(* ===== verification/Scoring.v ===== *)
(** * [scoring.ts] and [round-elimination.ts] of packages/game-core *)

From Stdlib Require Import QArith Qround Qabs.
From S2P Require Import Prelude JsData Shared.
#[local] Open Scope Z_scope.

(** ** Scoring

    A response time is an integer number of milliseconds; the speed bonus is
    the exact rational [raw / 200].  Its double differs from it by less than
    2^-47, and a fraction of 200 is at least 1/200 away from the next integer,
    so [Math.floor] of the total is the floor of the rational. *)
Record RoundScore := mkScore { rs_base : Z; rs_speedBonus : Q; rs_total : Q }.

Definition computeRoundScore (responseTimeMs : Z) : RoundScore :=
  let base := GAME_CONFIG.SCORE_BASE_CORRECT in
  let clamped := Z.max 0 responseTimeMs in
  let raw := Z.max 0 (GAME_CONFIG.SCORE_SPEED_BONUS_WINDOW_MS - clamped) in
  let speedBonus := (raw # Z.to_pos GAME_CONFIG.SCORE_SPEED_BONUS_DIVISOR)%Q in
  mkScore base speedBonus (inject_Z base + speedBonus)%Q.

(** [Math.floor(roundScore.total)] *)
Definition floorScore (responseTimeMs : Z) : Z := Qfloor (rs_total (computeRoundScore responseTimeMs)).

Lemma floorScore_eq t : floorScore t = 100 + Z.max 0 (10000 - Z.max 0 t) / 200.
Proof.
  unfold floorScore, computeRoundScore, Qfloor. cbn -[Z.max Z.div Z.mul Z.add].
  set (r := Z.max 0 _).
  change (GAME_CONFIG.SCORE_BASE_CORRECT) with 100.
  replace (100 * 200 + r * 1) with (r + 100 * 200) by lia.
  replace (Z.pos (1 * 200)) with 200 by lia.
  rewrite Z.div_add by lia. lia.
Qed.

(** ** Answer matching *)

Definition norm (s : jstr) : jstr := to_lower (trim s).

Definition same_text (a b : jstr) : bool := bool_decide (to_lower a = to_lower b).

Definition isAnswerMatch (submittedAnswer correctAnswer : option jstr)
    (options : option (list jstr)) : bool :=
  match submittedAnswer, correctAnswer with
  | Some sub, Some corr =>
    if decide (sub = [] \/ corr = []) then false
    else
      let subClean := trim sub in
      let corrClean := trim corr in
      if same_text subClean corrClean then true
      else
        match options with
        | Some ((_ :: _) as options) =>
            let subCodeIdx := index_of (to_upper subClean) ANSWER_CODES in
            let corrCodeIdx := index_of (to_upper corrClean) ANSWER_CODES in
            if (0 <=? subCodeIdx) &&
               match js_nth options subCodeIdx with
               | Some opt => same_text (trim opt) corrClean
               | None => false
               end
            then true
            else if (0 <=? corrCodeIdx) &&
               match js_nth options corrCodeIdx with
               | Some opt => same_text (trim opt) subClean
               | None => false
               end
            then true
            else
              let subIdx := find_index (fun opt => same_text (trim opt) subClean) options in
              let corrIdx := find_index (fun opt => same_text (trim opt) corrClean) options in
              (0 <=? subIdx) && (0 <=? corrIdx) && (subIdx =? corrIdx)
        | _ => false
        end
  | _, _ => false
  end.

(** ** Eliminations *)

Definition is_eliminated (answers : JsMap jstr AnswerState) (options : list jstr)
    (correctAnswer : option jstr) (playerId : jstr) : bool :=
  match map_get playerId answers with
  | None => true
  | Some answer =>
      match an_isCorrect answer with
      | Some b => negb b
      | None => negb (isAnswerMatch (Some (an_answer answer)) correctAnswer (Some options))
      end
  end.

Definition eliminationsForRound (answers : JsMap jstr AnswerState) (options : list jstr)
    (correctAnswer : option jstr) (startingPlayers : list jstr) : list jstr :=
  filter (fun playerId => is_eliminated answers options correctAnswer playerId) startingPlayers.

(** A player stays in when their answer is judged correct. *)
Definition answered_correctly (answers : JsMap jstr AnswerState) (options : list jstr)
    (correctAnswer : option jstr) (playerId : jstr) : bool :=
  match map_get playerId answers with
  | None => false
  | Some answer =>
      match an_isCorrect answer with
      | Some b => b
      | None => isAnswerMatch (Some (an_answer answer)) correctAnswer (Some options)
      end
  end.

Lemma is_eliminated_eq answers options correct p :
  is_eliminated answers options correct p = negb (answered_correctly answers options correct p).
Proof. unfold is_eliminated, answered_correctly. repeat case_match; done. Qed.

(** ** Lemmas *)

Lemma same_text_trans a b c : same_text a b = true -> same_text a c = true -> same_text b c = true.
Proof. unfold same_text. rewrite !bool_decide_eq_true. congruence. Qed.

(** What a submission [s] names, as a specification: the text [t] itself, or
    through its letter the option whose text is [t]. *)
Definition names (options : list jstr) (s t : jstr) : Prop :=
  norm s = norm t \/
  exists i opt, index_of (to_upper (trim s)) ANSWER_CODES = i /\ 0 <= i
    /\ js_nth options i = Some opt /\ norm opt = norm t.

Lemma code_test_spec options s t :
  (0 <=? index_of (to_upper (trim s)) ANSWER_CODES) &&
  match js_nth options (index_of (to_upper (trim s)) ANSWER_CODES) with
  | Some opt => same_text (trim opt) (trim t)
  | None => false
  end = true <->
  exists i opt, index_of (to_upper (trim s)) ANSWER_CODES = i /\ 0 <= i
    /\ js_nth options i = Some opt /\ norm opt = norm t.
Proof.
  rewrite andb_true_iff, Z.leb_le. split.
  - intros [Hi Ho]. destruct (js_nth _ _) as [opt|] eqn:E; [|done].
    apply bool_decide_eq_true_1 in Ho. by eexists _, opt.
  - intros (i & opt & <- & Hi & -> & Ho). split; [done|]. by apply bool_decide_eq_true_2.
Qed.

Lemma find_index_same_text options a b :
  0 <= find_index (fun opt => same_text (trim opt) a) options ->
  find_index (fun opt => same_text (trim opt) a) options
  = find_index (fun opt => same_text (trim opt) b) options ->
  same_text a b = true.
Proof.
  intros Ha Heq. destruct (find_index_Some _ _ Ha) as (x & Hx & Hsx).
  rewrite Heq in Ha. destruct (find_index_Some _ _ Ha) as (y & Hy & Hsy).
  rewrite Heq, Hy in Hx. injection Hx as ->. by eapply same_text_trans.
Qed.

Lemma floorScore_range t : 100 <= floorScore t <= 150.
Proof.
  rewrite floorScore_eq.
  pose proof (Z.div_pos (Z.max 0 (10000 - Z.max 0 t)) 200).
  pose proof (Z.div_le_upper_bound (Z.max 0 (10000 - Z.max 0 t)) 200 50). lia.
Qed.

Lemma isAnswerMatch_iff sub corr options :
  isAnswerMatch (Some sub) (Some corr) (Some options) = true <->
  sub ≠ [] /\ corr ≠ [] /\
  (norm sub = norm corr \/ (options ≠ [] /\ (names options sub corr \/ names options corr sub))).
Proof.
  unfold isAnswerMatch. destruct (decide (sub = [] \/ corr = [])) as [Hnil|Hnil].
  { split; [done|]. intuition. }
  unfold same_text at 1. fold (norm sub) (norm corr).
  destruct (bool_decide_reflect (norm sub = norm corr)) as [Heq|Hne]; [naive_solver|].
  destruct options as [|o os]; [naive_solver|]. set (options := o :: os) in *.
  pose proof (code_test_spec options sub corr) as H1.
  pose proof (code_test_spec options corr sub) as H2.
  destruct ((0 <=? index_of (to_upper (trim sub)) ANSWER_CODES) && _).
  { split; [|done]. intros _. split_and!; [tauto|tauto|]. right. split; [done|]. left. right. tauto. }
  destruct ((0 <=? index_of (to_upper (trim corr)) ANSWER_CODES) && _).
  { split; [|done]. intros _. split_and!; [tauto|tauto|]. right. split; [done|]. right. right. tauto. }
  split.
  - intros H. bool_to_prop. exfalso. apply Hne.
    apply (bool_decide_eq_true_1 (to_lower (trim sub) = to_lower (trim corr))).
    by eapply (find_index_same_text options).
  - unfold names. intuition congruence.
Qed.

(** ** Properties *)

(** [isAnswerMatch] accepts exactly the non-empty answers that name the
    correct answer, or that the correct answer names, by text or by option
    letter; its third test (equal option positions) never adds a case. *)
Theorem isAnswerMatch_spec sub corr options :
  isAnswerMatch (Some sub) (Some corr) (Some options) = true <->
  sub ≠ [] /\ corr ≠ [] /\
  (norm sub = norm corr \/ (options ≠ [] /\ (names options sub corr \/ names options corr sub))).
Proof. apply isAnswerMatch_iff. Qed.

(** A correct answer scores between 100 and 150 points, never less for a
    faster answer; a negative response time counts as zero. *)
Theorem floorScore_bounds t1 t2 :
  t1 <= t2 ->
  100 <= floorScore t2 <= floorScore t1 /\ floorScore t1 <= 150
  /\ (t1 <= 0 -> floorScore t1 = 150) /\ (9800 < t2 -> floorScore t2 = 100).
Proof.
  intros Ht. rewrite !floorScore_eq.
  pose proof (Z.div_le_mono (Z.max 0 (10000 - Z.max 0 t2)) (Z.max 0 (10000 - Z.max 0 t1)) 200).
  pose proof (Z.div_pos (Z.max 0 (10000 - Z.max 0 t2)) 200).
  pose proof (Z.div_le_upper_bound (Z.max 0 (10000 - Z.max 0 t1)) 200 50).
  split_and!; try lia.
  - intros Hneg. replace (Z.max 0 t1) with 0 by lia. done.
  - intros Hslow. rewrite (Z.div_small _ 200); lia.
Qed.

Lemma floorScore_bounds_witness : 0 <= 9801 /\ floorScore 0 = 150 /\ floorScore 9801 = 100.
Proof.
  split; [lia|]. destruct (floorScore_bounds 0 9801) as (_ & _ & H1 & H2); [lia|].
  split; [apply H1; lia|apply H2; lia].
Defined.
(* ===== verification/MachineOps.v ===== *)
(** * The state machine as a transition system

    Every public mutator is a constructor of [Op]; [exec] runs it, whatever it
    returns or throws.  The states a match goes through are those reachable
    from a new machine.  The log, its sequence numbers, the delta protocol, the
    status history and the event-sourced card state are proved here. *)

From S2P Require Import Prelude JsData Effects Shared Cards Prng CardEngine Scoring.
From S2P Require Import TieBreak TopicVoting ClassEngine Machine MachineCards.
#[local] Open Scope Z_scope.
#[local] Open Scope js_scope.

(** ** Operations *)

Inductive Op :=
| OTransition (to : MatchStatus)
| OStartRound (question : QuestionInput) (roundDurationMs : option Z)
| OSubmitAnswer (playerId answer : jstr) (serverTimestamp : Z) (submissionId : option jstr)
| OEvaluateRound
| ODetermineWinner
| OFinishMatch
| ODisconnectPlayer (playerId : jstr)
| OReconnectPlayer (playerId : jstr)
| OAttachCorrectAnswer (correctAnswer : jstr)
| OInitTopicVoting (candidateTopics : option (list jstr)) (durationMs : option Z)
| OVoteBanTopic (playerId topic : jstr) (eventId : option jstr)
| OResolveTopicVoting (bannedCount : option Z)
| OClassAssignment (playerIds : list jstr) (seedUsed : jstr)
| OPickOffer (playerId : jstr) (roundNo : Z) (seedUsed : jstr)
| OPickCard (playerId : jstr) (cardId : CardId) (offerSeqNo : Z) (eventId commandId : option jstr)
| OPlayCard (playerId : jstr) (cardId : CardId) (offerSeqNo : Z) (effect : CardEffect)
    (targets : list jstr) (serverNow : Z) (eventId commandId : option jstr).

Definition discard {A} (x : MM A) : MM unit := x ;; ret tt.

Definition exec (op : Op) : MM unit :=
  match op with
  | OTransition to => transition to
  | OStartRound q d => discard (startRound q d)
  | OSubmitAnswer p a t sid => discard (submitAnswer p a t sid)
  | OEvaluateRound => discard evaluateRound
  | ODetermineWinner => discard determineWinner
  | OFinishMatch => finishMatch
  | ODisconnectPlayer p => disconnectPlayer p
  | OReconnectPlayer p => reconnectPlayer p
  | OAttachCorrectAnswer a => attachCorrectAnswer a
  | OInitTopicVoting cs d => discard (initTopicVoting cs d)
  | OVoteBanTopic p t e => discard (voteBanTopic p t e)
  | OResolveTopicVoting n => discard (resolveTopicVoting n)
  | OClassAssignment ps seed => discard (classAssignment ps seed)
  | OPickOffer p r seed => discard (pickOffer p r seed)
  | OPickCard p cid o e k => pickCard p cid o e k
  | OPlayCard p cid o eff ts now e k => discard (playCard p cid o eff ts now e k)
  end.

Definition after (op : Op) (m : Machine) (c : Clock) : Machine := run_state (exec op) m c.

(** The states reached from [Init] by operations [Allow] lets through, each
    run under any clock in range and with any outcome. *)
Inductive reachable (Init : Machine -> Prop) (Allow : Machine -> Op -> Prop) : Machine -> Prop :=
| reach_init m : Init m -> reachable Init Allow m
| reach_step m op c :
    reachable Init Allow m -> Allow m op -> clock_in_range c ->
    reachable Init Allow (after op m c).
(* ===== verification/MachineRounds.v ===== *)
(** * Rounds, scores and the winner

    The deadlines a failover rebuilds its timers from, the answers a round
    records, the evaluation of a round, the partition of the roster into
    survivors and eliminated, the score bounds and the choice of the winner. *)

From Stdlib Require Import QArith.
From S2P Require Import Prelude JsData Effects Shared Cards Prng CardEngine Scoring.
From S2P Require Import TieBreak TopicVoting ClassEngine Machine MachineCards MachineOps.
#[local] Open Scope Z_scope.
#[local] Open Scope js_scope.

(** The lookups and rounds a goal of [run_op] is still stuck on. *)
Ltac split_lookups :=
  repeat match goal with
  | Hr : m_round ?m = _ |- context [m_round ?m] => rewrite Hr
  | Hr : ?f (m_state ?m) = _ |- context [?f (m_state ?m)] => rewrite Hr
  | |- context [map_get ?k ?l] => destruct (map_get k l)
  end.

(** ** Phase deadlines *)

(** The result anchor exists exactly in ROUND_RESULT, [RESULT_DISPLAY_MS] before
    the deadline; the deadline of an active round is the round's own; phases
    that wait for no clock have none. *)
Definition timing_ok (status : MatchStatus) (resultStartedAt phaseEndsAt roundEndsAt : option Z)
    : Prop :=
  match status with
  | ROUND_RESULT => exists t, resultStartedAt = Some t /\ 0 <= t <= MAX_TIME
      /\ phaseEndsAt = Some (t + GAME_CONFIG.RESULT_DISPLAY_MS)
  | ROUND_ACTIVE => resultStartedAt = None /\ phaseEndsAt = roundEndsAt
  | ROUND_EVALUATING | FINISHED | CREATED => resultStartedAt = None /\ phaseEndsAt = None
  | COUNTDOWN | TOPIC_VOTING => resultStartedAt = None /\ is_Some phaseEndsAt
  end.

Definition phase_timing (m : Machine) : Prop :=
  timing_ok (ms_status (m_state m)) (ms_roundResultStartedAt (m_state m))
    (ms_phaseEndsAt (m_state m)) (rd_endsAt <$> m_round m).

Lemma canTransition_CREATED m : canTransition m CREATED = false.
Proof. unfold canTransition. by destruct (ms_status (m_state m)). Qed.

Lemma phase_timing_after op m c :
  clock_in_range c -> phase_timing m -> phase_timing (after op m c).
Proof.
  unfold phase_timing. intros Hc H. run_op op; state_simpl; try exact H.
  all: try (rewrite canTransition_CREATED in *; discriminate).
  all: try (split; [reflexivity|first [reflexivity|done]]).
  all: split_lookups; state_simpl; try exact H; try (destruct (m_round m); exact H).
  - unfold timing_ok. eexists. split_and!; [reflexivity|apply Hc|apply Hc|reflexivity].
  - bool_to_prop. rewrite Heqb. by split.
  - destruct (m_round m) as [r|]; [|exact H]. cbn in *. by case_match.
Qed.

(** In every reachable match the persisted deadlines are the ones a failover
    needs.  The result anchor is set exactly in ROUND_RESULT, a valid time, and
    the deadline is the anchor plus [RESULT_DISPLAY_MS] to the millisecond; an
    active round's deadline is the round's [endsAt]; phases that wait for no
    clock carry no deadline; countdown and voting always carry one. *)
Theorem phase_deadlines (m : Machine) : reachable fresh any_op m -> phase_timing m.
Proof.
  apply reachable_inv; [|intros; by apply phase_timing_after].
  intros ? (matchId & roomId & players & ->). by split.
Qed.

Lemma phase_deadlines_witness :
  phase_timing demo_end /\ ms_status (m_state demo_end) = ROUND_RESULT.
Proof. split; [exact (phase_deadlines demo_end demo_end_reachable)|vm_compute; reflexivity]. Defined.

(** ** The evaluation loop *)

Section Evaluate.
Context (answers : JsMap jstr AnswerState) (eliminatedIds : list jstr).
Implicit Types (players : JsMap jstr PlayerInfo) (p : jstr).

(** What the evaluation does to one starting player. *)
Definition evaluated (p : jstr) (player : PlayerInfo) : PlayerInfo :=
  if set_has p eliminatedIds then pl_set_status ELIMINATED player
  else match map_get p answers with
       | Some a => pl_credit (floorScore (an_responseTimeMs a)) (an_responseTimeMs a) player
       | None => player
       end.

Definition survives_in (p : jstr) : bool := negb (set_has p eliminatedIds).

Definition evaluate_one players p : JsMap jstr PlayerInfo :=
  match map_get p players with
  | Some player => map_set p (evaluated p player) players
  | None => players
  end.

Lemma evaluate_player_eq players surv p :
  evaluate_player answers eliminatedIds (players, surv) p
  = (evaluate_one players p, surv ++ filter survives_in [p]).
Proof.
  unfold evaluate_player, evaluate_one, evaluated. rewrite filter_cons, filter_nil.
  destruct (set_has p eliminatedIds) eqn:E.
  - rewrite decide_False by (unfold survives_in; rewrite E; intros []). rewrite app_nil_r. by case_match.
  - rewrite decide_True by (unfold survives_in; rewrite E; exact I). f_equal.
    destruct (map_get p players) as [pl|] eqn:Ep; [|done].
    destruct (map_get p answers); [done|]. by rewrite map_set_same.
Qed.

Lemma evaluate_loop l players surv :
  foldl (evaluate_player answers eliminatedIds) (players, surv) l
  = (foldl evaluate_one players l, surv ++ filter survives_in l).
Proof.
  revert players surv. induction l as [|p l IH]; intros players surv.
  - cbn. by rewrite app_nil_r.
  - cbn [foldl]. rewrite evaluate_player_eq, IH. f_equal.
    rewrite <- app_assoc. f_equal. by rewrite <- filter_app.
Qed.

Lemma evaluate_one_keys players p : (evaluate_one players p).*1 = players.*1.
Proof.
  unfold evaluate_one. destruct (map_get p players) eqn:E; [|done].
  apply map_set_keys_in. apply map_get_Some_elem in E.
  apply list_elem_of_fmap. by exists (p, p0).
Qed.

Lemma evaluate_loop_keys l players : (foldl evaluate_one players l).*1 = players.*1.
Proof.
  revert players. induction l as [|p l IH]; intros players; [done|]. cbn.
  by rewrite IH, evaluate_one_keys.
Qed.

Lemma evaluate_one_get players p q :
  map_get q (evaluate_one players p)
  = if decide (q = p) then evaluated q <$> map_get q players else map_get q players.
Proof.
  unfold evaluate_one. destruct (decide (q = p)) as [->|Hne].
  - destruct (map_get p players) eqn:E; cbn; [by rewrite map_get_set_eq|done].
  - destruct (map_get p players); [by rewrite map_get_set_ne|done].
Qed.

Lemma evaluate_loop_get l players q :
  NoDup l ->
  map_get q (foldl evaluate_one players l)
  = if decide (q ∈ l) then evaluated q <$> map_get q players else map_get q players.
Proof.
  revert players. induction l as [|p l IH]; intros players Hd.
  - by rewrite decide_False by apply not_elem_of_nil.
  - apply NoDup_cons in Hd as [Hp Hd]. cbn. rewrite IH, evaluate_one_get by done.
    destruct (decide (q = p)) as [->|Hne].
    + rewrite decide_False by done. by rewrite decide_True by (by left).
    + by rewrite (decide_ext (q ∈ p :: l) (q ∈ l)) by (rewrite elem_of_cons; tauto).
Qed.
End Evaluate.

(** ** The evaluation of a round *)

Definition correct_in (r : RoundRuntimeState) (p : jstr) : bool :=
  answered_correctly (rd_answers r) (q_options (rd_question r)) (rd_correctAnswer r) p.
Definition wrong_in (r : RoundRuntimeState) (p : jstr) : bool := negb (correct_in r p).

(** What a round does to the record of a starting player. *)
Definition round_outcome (r : RoundRuntimeState) (p : jstr) (player : PlayerInfo) : PlayerInfo :=
  if correct_in r p then
    match map_get p (rd_answers r) with
    | Some a => pl_credit (floorScore (an_responseTimeMs a)) (an_responseTimeMs a) player
    | None => player
    end
  else pl_set_status ELIMINATED player.

Definition eliminated_by (m : Machine) (r : RoundRuntimeState) : list jstr :=
  eliminationsForRound (rd_answers r) (q_options (rd_question r)) (rd_correctAnswer r)
    (round_starting m r).

Lemma eliminated_by_eq m r : eliminated_by m r = filter (wrong_in r) (round_starting m r).
Proof.
  unfold eliminated_by, eliminationsForRound. apply list_filter_iff. intros p.
  by rewrite is_eliminated_eq.
Qed.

....................

*WHAT IS REQUIRED:* I'd like an exact copy of the lines above, from the very first one through the line that contains "(** ** Scoring", with nothing else added.

*FINISHED EXERCISE:*
(* ===== verification/Scoring.v ===== *)
(** * [scoring.ts] and [round-elimination.ts] of packages/game-core *)

From Stdlib Require Import QArith Qround Qabs.
From S2P Require Import Prelude JsData Shared.
#[local] Open Scope Z_scope.

(** ** Scoring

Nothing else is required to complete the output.